Suara.com - DPR tengah menggodok untuk memutuskan, menolak atau menerima Peraturan Pemerintah Pengganti Undang-Undang (Perppu) nomor 1 tahun 2014 tentang pemilihan kepala daerah (Pilkada) gubernur, bupati, dan walikota, yang diterbitkan oleh Presiden Susilo Bambang Yudhoyono (SBY).
Dalam rapat dengar pendapat umum (RDPU) Komisi II dengan Ahli, Yuzril Ihza Mahendra mengatakan, Perppu tersebut sudah bisa berlaku sejak diterbitkan. DPR tinggal memutuskan setuju atau tidak tentang keberadaan Perppu tersebut.
Seandainya Perppu tersebut ditolak oleh DPR, menurut Yuzril, bukan berarti UU sebelumnya, yakni UU No 22 tahun 2014 tentang Pilkada diberlakukan kembali.
"Sama seperti nikah, terus punya anak, kemudian bercerai, masa anak itu langsung dibunuh, langsung disebut anak haram, kan tidak," ujar Yusril di DPR, Jakarta, Rabu (26/11/2014).
Dia menerangkan, saat UU itu ditolak DPR berarti ada kekosongan hukum. Untuk memulihkannya, sambung Yuzril, hal itu dikembalikan kepada Presiden Joko Widodo (Jokowi) dan DPR untuk menyampaikannya.

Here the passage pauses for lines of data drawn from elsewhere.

(* ===== verification/Errno.v ===== *)
(** * Error codes

    [include/aex/errno.hpp] and [kernel/errno.cpp]: the codes, in the order of the
    enumeration, and the table of their descriptions. *)
From S2P Require Import Prelude.
Local Open Scope Z_scope.

Inductive error_t :=
| ENONE | E2BIG | EACCES | EADDRINUSE | EADDRNOTAVAIL | EAGAIN | EBADF | EBADMSG | EBOTHER
| EBUSY | ECANCELED | ECHILD | ECONNABORTED | ECONNREFUSED | ECONNRESET | EDEADLK
| EDESTADDRREQ | EDOM | EDQUOT | EEXIST | EFAULT | EFBIG | EHOSTUNREACH | EIDRM | EILSEQ
| EINPROGRESS | EINTR | EINVAL | EIO | EISCONN | EISDIR | ELOOP | EMFILE | EMLINK | EMSGSIZE
| EMULTIHOP | ENAMETOOLONG | ENETDOWN | ENETRESET | ENETUNREACH | ENFILE | ENOBUFS | ENODATA
| ENODEV | ENOENT | ENOEXEC | ENOLINK | ENOMEM | ENOMSG | ENOPROTOOPT | ENOSPC | ENOSR | ENOSTR
| ENOSYS | ENOTBLK | ENOTCONN | ENOTDIR | ENOTEMPTY | ENOTRECOVERABLE | ENOTSOCK | ENOTSUP
| ENOTTY | ENXIO | EOPNOTSUPP | EOVERFLOW | EOWNERDEAD | EPERM | EPIPE | EPROTO
| EPROTONOSUPPORT | EPROTOTYPE | ERANGE | EROFS | ESPIPE | ESHUTDOWN | ESOCKTNOSUPPORT | ESRCH
| ETIMEDOUT.

#[global] Instance error_t_dec : EqDecision error_t.
Proof. solve_decision. Defined.

(** The values of the enumeration in their order. *)
Definition error_codes : list error_t := [
  ENONE; E2BIG; EACCES; EADDRINUSE; EADDRNOTAVAIL; EAGAIN; EBADF; EBADMSG; EBOTHER; EBUSY;
  ECANCELED; ECHILD; ECONNABORTED; ECONNREFUSED; ECONNRESET; EDEADLK; EDESTADDRREQ; EDOM;
  EDQUOT; EEXIST; EFAULT; EFBIG; EHOSTUNREACH; EIDRM; EILSEQ; EINPROGRESS; EINTR; EINVAL; EIO;
  EISCONN; EISDIR; ELOOP; EMFILE; EMLINK; EMSGSIZE; EMULTIHOP; ENAMETOOLONG; ENETDOWN;
  ENETRESET; ENETUNREACH; ENFILE; ENOBUFS; ENODATA; ENODEV; ENOENT; ENOEXEC; ENOLINK; ENOMEM;
  ENOMSG; ENOPROTOOPT; ENOSPC; ENOSR; ENOSTR; ENOSYS; ENOTBLK; ENOTCONN; ENOTDIR; ENOTEMPTY;
  ENOTRECOVERABLE; ENOTSOCK; ENOTSUP; ENOTTY; ENXIO; EOPNOTSUPP; EOVERFLOW; EOWNERDEAD; EPERM;
  EPIPE; EPROTO; EPROTONOSUPPORT; EPROTOTYPE; ERANGE; EROFS; ESPIPE; ESHUTDOWN;
  ESOCKTNOSUPPORT; ESRCH; ETIMEDOUT].

(** [(int) code]. *)
Fixpoint position (e : error_t) (l : list error_t) : Z :=
  match l with [] => 0 | x :: l => if decide (x = e) then 0 else 1 + position e l end.
Definition error_code (e : error_t) : Z := position e error_codes.

(** The entries of [error_names]. *)
Definition error_name (e : error_t) : string :=
  match e with
  | ENONE => "None"
  | E2BIG => "Argument list too long"
  | EACCES => "Permission denied"
  | EADDRINUSE => "Address already in use"
  | EADDRNOTAVAIL => "Cannot assign requested address"
  | EAGAIN => "Try again"
  | EBADF => "Bad file number"
  | EBADMSG => "Bad message"
  | EBOTHER => "Cannot be bothered to implement"
  | EBUSY => "Device or resource busy"
  | ECANCELED => "Operation canceled"
  | ECHILD => "No child processes"
  | ECONNABORTED => "Software caused connection abort"
  | ECONNREFUSED => "Connection refused"
  | ECONNRESET => "Connection reset by peer"
  | EDEADLK => "Resource deadlock would occur"
  | EDESTADDRREQ => "Destination address required"
  | EDOM => "Mathematics argument out of domain of function"
  | EDQUOT => "Reserved"
  | EEXIST => "File exists"
  | EFAULT => "Bad address"
  | EFBIG => "File too large"
  | EHOSTUNREACH => "No route to host"
  | EIDRM => "Identifier removed"
  | EILSEQ => "Illegal byte sequence"
  | EINPROGRESS => "Operation in progress"
  | EINTR => "Interrupted system call"
  | EINVAL => "Invalid argument"
  | EIO => "I/O error"
  | EISCONN => "Transport endpoint is already connected"
  | EISDIR => "Is a directory"
  | ELOOP => "Too many levels of symbolic links"
  | EMFILE => "File descriptor value too large"
  | EMLINK => "Too many links"
  | EMSGSIZE => "Message too large"
  | EMULTIHOP => "Reserved"
  | ENAMETOOLONG => "Filename too long"
  | ENETDOWN => "Network is down"
  | ENETRESET => "Network dropped connection because of reset"
  | ENETUNREACH => "Network is unreachable"
  | ENFILE => "Too many files open in system"
  | ENOBUFS => "No buffer space available"
  | ENODATA => "No message is available on the STREAM head read queue"
  | ENODEV => "No such device"
  | ENOENT => "No such file or directory"
  | ENOEXEC => "Exec format error"
  | ENOLINK => "Reserved"
  | ENOMEM => "Out of memory"
  | ENOMSG => "No message of the desired type"
  | ENOPROTOOPT => "Protocol not available"
  | ENOSPC => "No space left on device"
  | ENOSR => "No STREAM resources"
  | ENOSTR => "Not a STREAM"
  | ENOSYS => "Not implemented"
  | ENOTBLK => "Block device required"
  | ENOTCONN => "Transport endpoint is not connected"
  | ENOTDIR => "Not a directory"
  | ENOTEMPTY => "Directory not empty"
  | ENOTRECOVERABLE => "State not recoverable"
  | ENOTSOCK => "Not a socket"
  | ENOTSUP => "Not supported"
  | ENOTTY => "Iappropriate I/O control operation"
  | ENXIO => "No such device of address"
  | EOPNOTSUPP => "Operation not supported on socket"
  | EOVERFLOW => "Value too large to be stored in data type"
  | EOWNERDEAD => "Previous owner died"
  | EPERM => "Operation not permitted"
  | EPIPE => "Broken pipe"
  | EPROTO => "Protocol error"
  | EPROTONOSUPPORT => "Protocol not supported"
  | EPROTOTYPE => "Protocol wrong type for socket"
  | ERANGE => "Result too large"
  | EROFS => "Read-only filesystem"
  | ESPIPE => "Invalid seek"
  | ESHUTDOWN => "Cannot send after transport endpoint shutdown"
  | ESOCKTNOSUPPORT => "Socket type not supported"
  | ESRCH => "No such process"
  | ETIMEDOUT => "Connection timed out"
  end.

(** [error_names], 128 pointers: the entries behind the last code are null. *)
Definition error_names : list (option string) :=
  ((λ e, Some (error_name e)) <$> error_codes) ++ replicate (128 - length error_codes) None.

(** [strerror]: a pointer, possibly null. *)
Definition strerror (code : Z) : outcome (option string) :=
  if code <? 0 then Done (Some "Unknown") else error_names.[code].

(** Every code has its description. *)
Lemma strerror_names e : strerror (error_code e) = Done (Some (error_name e)).
Proof. by destruct e. Qed.

(** Codes are numbered apart, from 0 for [ENONE] on. *)
Lemma error_code_at e : error_codes !! Z.to_nat (error_code e) = Some e.
Proof. by destruct e. Qed.

Lemma error_code_inj e e' : error_code e = error_code e' → e = e'.
Proof. intros H. pose proof (error_code_at e) as He. rewrite H, error_code_at in He. by injection He. Qed.

(** A code behind the last one has no text: up to 127 the pointer is null, and from
    128 on the table is left. *)
Lemma strerror_unknown code :
  (78 ≤ code < 128 → strerror code = Done None) ∧ (128 ≤ code → strerror code = Fault).
Proof.
  unfold strerror. split; intros Hc; (destruct (Z.ltb_spec code 0); [lia|]).
  - apply rd_Done. split; [lia|]. unfold error_names. rewrite lookup_app_r by (cbn; lia). apply lookup_replicate. split; [done|cbn; lia].
  - apply rd_out. cbn. lia.
Qed.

"Ini ada kekosongan hukum. Terjadi pembekuan saja. (Solusinya) ya tanya Pak Jokowi. Apa mau kembali ke awal, karena jika terbitkan Perppu pasti ditolak lagi. Karena itu perlu langkah bijak. Ada jalan tengahnya dengan memberikan usul inisiatif. Perppu disahkan dulu, baru mengamademen Perppu tersebut bersama DPR," paparnya.
Lalu, bagaimana nasib 188 kasus Pilkada saat kekosongan hukum itu terjadi? Yuzril mengatakan, hal itu dikembalikan kepada Presiden Jokowi untuk mencari jalan keluarnya.
"Ya itu resiko Jokowi, serahkan saja kepadanya, dia mau apa," pungkasnya.
Seperti diketahui, setelah anggota DPR RI periode 2009-2014 mensahkan UU No 22 tahun 2014 tentang Pemilihan Gubernur, Bupati dan Walikota yang dipilih oleh DPRD.
Presiden SBY yang saat itu langsung mengeluarkan dua Perppu, yakni Perppu Nomor 1 Tahun 2014 tentang Pemilihan Gubernur, Bupati dan Walikota serta Perppu nomor 2 tahun 2014 tentang Pemerintahan Daerah yang menganggap UU tersebut memundurkan demokrasi.
SBY menegaskan Perppu tersebut merupakan bukti bahwa dirinya konsisten mendukung pilkada langsung dengan menghapus UU Pilkada yang mengatur pemilihan kepala daerah melalui DPRD.